Woman of Paris allows us to think for ourselves and does not constantly underestimate our intelligence. It is a gripping human story throughout and the director allows the situations to play themselves. The actors simply react the emotions of the audience...Charlie Chaplin is the greatest director of the screen...He's a pioneer. How he knows women!—oh, how he knows women! I do not cry easily when seeing a picture, but after seeing Charlie's A Woman of Paris I was all choked up—I wanted to go out in the garden and have it out by myself.

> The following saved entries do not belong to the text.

Lemma cleanup_mounts_run (dirName : string) (w : W) :
  exists w' listing tr,
    run os (cleanup_mounts dirName) w = (tt, w', Ev (ReadDir dirName) listing :: tr) /\
    effects tr = mount_steps dirName listing /\
    reported_from (is_error listing) tr = true.
Proof.
  unfold cleanup_mounts. simpl. ask. destruct a as [files|err]; simpl.
  - destruct (unmount_all_run dirName files w0) as (w1 & tr1 & -> & Heff1 & Hok1).
    do 3 eexists. split; [reflexivity|]. split; assumption.
  - ask. units. do 3 eexists. repeat apply conj; reflexivity.
Qed.

Opaque cleanup_cgroups cleanup_mounts.

(** The run of [cleanup] once the path is known: what it does before,
    between and after the two listings. *)
Lemma cleanup_run (ctx : Context) (w : W) (olPath : string) :
  (os (GetOlPath ctx) w).1 = Ok olPath ->
  exists w' pre cgroups mid mounts post,
    run os (cleanup ctx) w =
      (None, w',
       pre ++ Ev (ReadDir (cgroup_root olPath)) cgroups ::
       mid ++ Ev (ReadDir (mount_root olPath)) mounts :: post) /\
    effects pre = [GetOlPath ctx] /\
    effects mid = cgroup_steps (cgroup_root olPath) cgroups /\
    effects post = mount_steps (mount_root olPath) mounts ++ final_steps olPath /\
    failures_reported
      (pre ++ Ev (ReadDir (cgroup_root olPath)) cgroups ::
       mid ++ Ev (ReadDir (mount_root olPath)) mounts :: post) = true.
Proof.
  intros Hpath. unfold cleanup. simpl.
  destruct (os (GetOlPath ctx) w) as [a w0]. simpl in Hpath. subst a. simpl.
  ask. rewrite run_bind.
  destruct (cleanup_cgroups_run (cgroup_root olPath) w1)
    as (w2 & cgroups & mid & Hcg & Hmid & Hokc).
  unfold cgroup_root in Hcg at 1 2. rewrite Hcg. simpl.
  ask. rewrite run_bind.
  destruct (cleanup_mounts_run (mount_root olPath) w3)
    as (w4 & mounts & tr4 & Hmn & Hpost & Hokm).
  unfold mount_root in Hmn at 1 2. rewrite Hmn. simpl.
  ask. rewrite run_bind.
  destruct (report_run a1 (fun e => "could not unmount " +:+
                             filepath_Join [olPath; "worker"; "root-sandboxes"] +:+
                             ": " +:+ Error_text e +:+ newline) w5)
    as (w6 & tr6 & -> & Heff6 & Hok6).
  simpl. ask.
  destruct (report_run a2 (fun e => "could not remove worker.pid: " +:+
                                    Error_text e +:+ newline) w7)
    as (w8 & tr8 & Hr8 & Heff8 & Hok8).
  rewrite run_bind, Hr8. simpl. units.
  exists w8,
    [Ev (GetOlPath ctx) (Ok olPath);
     Ev (Printf ("ATTEMPT to cleanup cgroups at " +:+
                 filepath_Join ["/sys"; "fs"; "cgroup";
                                filepath_Base olPath +:+ "-sandboxes"] +:+
                 newline)) tt],
    cgroups,
    (mid ++ [Ev (Printf ("ATTEMPT to cleanup mounts at " +:+
                         filepath_Join [olPath; "worker"; "root-sandboxes"] +:+
                         newline)) tt]),
    mounts,
    (tr4 ++ Ev (Unmount (mount_root olPath) MNT_DETACH) a1 ::
     tr6 ++ Ev (Remove (filepath_Join [olPath; "worker"; "worker.pid"])) a2 :: tr8).
  repeat apply conj.
  - simpl. rewrite <- !app_assoc, app_nil_r. reflexivity.
  - reflexivity.
  - rewrite effects_app, Hmid. simpl. now rewrite app_nil_r.
  - rewrite effects_app, effects_cons, effects_app, effects_cons.
    rewrite Hpost, Heff6, Heff8. reflexivity.
  - unfold failures_reported. simpl.
    rewrite <- app_assoc.
    apply reported_from_app; [exact Hokc|]. simpl.
    apply reported_from_app; [exact Hokm|]. simpl.
    apply reported_from_app; [exact Hok6|]. simpl. exact Hok8.
Qed.

Transparent cleanup_cgroups cleanup_mounts.
Definition periods : list Z := [1; 3; 6; 12; 24; 36; 48; 60; 72; 84].

(** ** [processData], step by step *)

Definition newMoons (data : list Row.t) : list JS.Time :=
  map Row.date (filter (fun row => String.eqb (Row.phase row) "New Moon") data).

Definition relevantNewMoons (data : list Row.t) (selectedPeriod : Z)
    : list JS.Time :=
  JS.slice (- selectedPeriod - 1) (newMoons data).

(** [new Date(relevantNewMoons[0])]; [new Date(undefined)] is invalid. *)
Definition startDate (data : list Row.t) (selectedPeriod : Z) : JS.Time :=
  match relevantNewMoons data selectedPeriod with
  | [] => None
  | d :: _ => d
  end.

Definition relevantRows (start : JS.Time) (rows : list Row.t) : list Row.t :=
  filter (fun row => JS.ge (Row.date row) start) rows.

Definition relevantMoonData (data : list Row.t) (selectedPeriod : Z) :=
  relevantRows (startDate data selectedPeriod) data.

Definition relevantBitcoinData (data bitcoinData : list Row.t)
    (selectedPeriod : Z) :=
  relevantRows (startDate data selectedPeriod) bitcoinData.

Definition periodMean_of (relevantBitcoin : list Row.t) : float :=
  Lodash.mean
    (filter (fun range => negb (JS.isNaN range))
       (map Row.price_range_percent relevantBitcoin)).

Definition periodMean (data bitcoinData : list Row.t) (selectedPeriod : Z)
    : float :=
  periodMean_of (relevantBitcoinData data bitcoinData selectedPeriod).

Definition defaultData : list Entry.t :=
  map (fun phase => Entry.make phase "0.00" "0.00" "0.00" 0 None) phaseOrder.

Definition validRanges (entries : list Row.t) : list float :=
  filter (fun range => negb (PrimFloat.is_nan range))
    (map (fun entry => JS.parseFloat (Row.price_range_percent entry)) entries).

(** The callback of [Object.entries(groupedData).map]. *)
Definition summarize (periodMean : float) (group : string * list Row.t)
    : outcome Entry.t :=
  let '(phase, entries) := group in
  let valid := validRanges entries in
  match valid with
  | [] =>
      Normal (Entry.make phase "0.00" "0.00" "0.00" (List.length valid)
                (Some (toFixed2 periodMean)))
  | _ =>
      let avgRange := toFixed2 (Lodash.mean (map JS.Num valid)) in
      maxRange <- toFixed2_of (Lodash.max valid) ;;
      minRange <- toFixed2_of (Lodash.min valid) ;;
      Normal (Entry.make phase avgRange maxRange minRange (List.length valid)
                (Some (toFixed2 periodMean)))
  end.

(** [Object.entries(groupedData).map(...)].  JavaScript lists the keys of
    an object that look like array indices first; [merge] below looks an
    item up by its phase and a key occurs once, so the order of the items
    does not reach the result. *)
Definition processed (periodMean : float) (relevantMoon : list Row.t)
    : outcome (list Entry.t) :=
  mapM (summarize periodMean) (Lodash.groupBy Row.phase relevantMoon).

A Woman of Paris, like other films at that time, was subject to censorship by state and local boards. For example, the Pennsylvania State Board of Censors found the film acceptable only with revisions, and, even though Massachusetts passed the film, the local board of Worcester banned the film as being "morally objectionable."

===Later assessments===
Chaplin biographer Jeffrey Vance champions A Woman of Paris and writes at length in Chaplin: Genius of the Cinema of the film's importance. Vance notes:

Most examinations of A Woman of Paris select a key scene such as Marie on the train platform or Pierre removing a handkerchief from Marie’s dresser drawer, or the natural and simple approach to performance as the basis of the film's critical laurels, while overlooking Chaplin's overall construction of the visual narrative. However, the film's greatness is not limited to a few isolated scenes. Chaplin's directorial skill and the film's power are demonstrated in the careful and direct way that Chaplin tells a simple story. Chaplin achieved his purpose of conveying 'psychology by subtle action' throughout the visual narrative by imbuing the décor with symbolism, by using objects for their metaphoric and metonymic value, and by parallel storytelling and editing.

Historian Lewis Jacobs reminds viewers that the full title of the film is A Woman of Paris: A Drama of Fate. As such, "the treatment of the story eliminated the moral tone that such a story would be expected to have. Chaplin called it a 'drama of fate': in it he tried to show the influence of circumstances upon people." Critic James R. Quirk in Photoplay (September 1923), noted that Chaplin achieves this through "an unrelenting realism that makes each incident seem inevitable."
The movie has a 94% rating on Rotten Tomatoes based on 16 reviews as of 2025.

Chaplin comments upon the institution of marriage, questioning the mainstream view that it was a social blessing. When Marie tells her lover that she hopes for domestic security so as to raise a family, Pierre points out the window to the city street and a sordid tableau: an impoverished family trods past, the mother slapping a child, the father carrying a heavy burden and more children trailing behind the parents.

==Influence==

"It is upon A Woman of Paris that Chaplin's reputation as a great director has often been wrongly based. In direction the film was neither brilliant nor remarkable, though many claimed it to be both. Its style was elementary, [lacking] any unusual insight regarding movie continuity. The film's interest lay in psychological portraiture, in its honesty in depicting character, environment and human relationships…" - Film historian Lewis Jacobs in The Rise of the American Film: Experimental Cinema in America, 1921-1947 (1967)

The film has been credited with influencing later filmmakers. In particular, the motivations and personalities of its characters had a complexity that was unconventional in the context of early 1920s American cinema.

Historian Lewis Jacobs observes that A Woman of Paris inspired director Ernst Lubitsch's The Marriage Circle (1924), which, in turn influenced "dozens of other films." In A Woman of Paris, and other films of this genre, "the harlot and the adventuress were no longer hussies but women to esteem and emulate."

==Bibliography==
- Vance, Jeffrey. 2003. Chaplin: Genius of the Cinema. Abrams Books, New York. ISBN 9780810945326.
- Jacobs, Lewis. 1967. The Rise of the American Film: Experimental Cinema in America, 1921-1947. Teachers College Press, Teacher's College, Columbia University, New York. Library of Congress Catalog Number: 6825845.
- Kiernan, Heather. 1999. Introduction to Charlie Chaplin: Intimate Close-ups. The Scarecrow Press, Lanham, Maryland. Heather Kiernan, editor. ISBN 1578860040.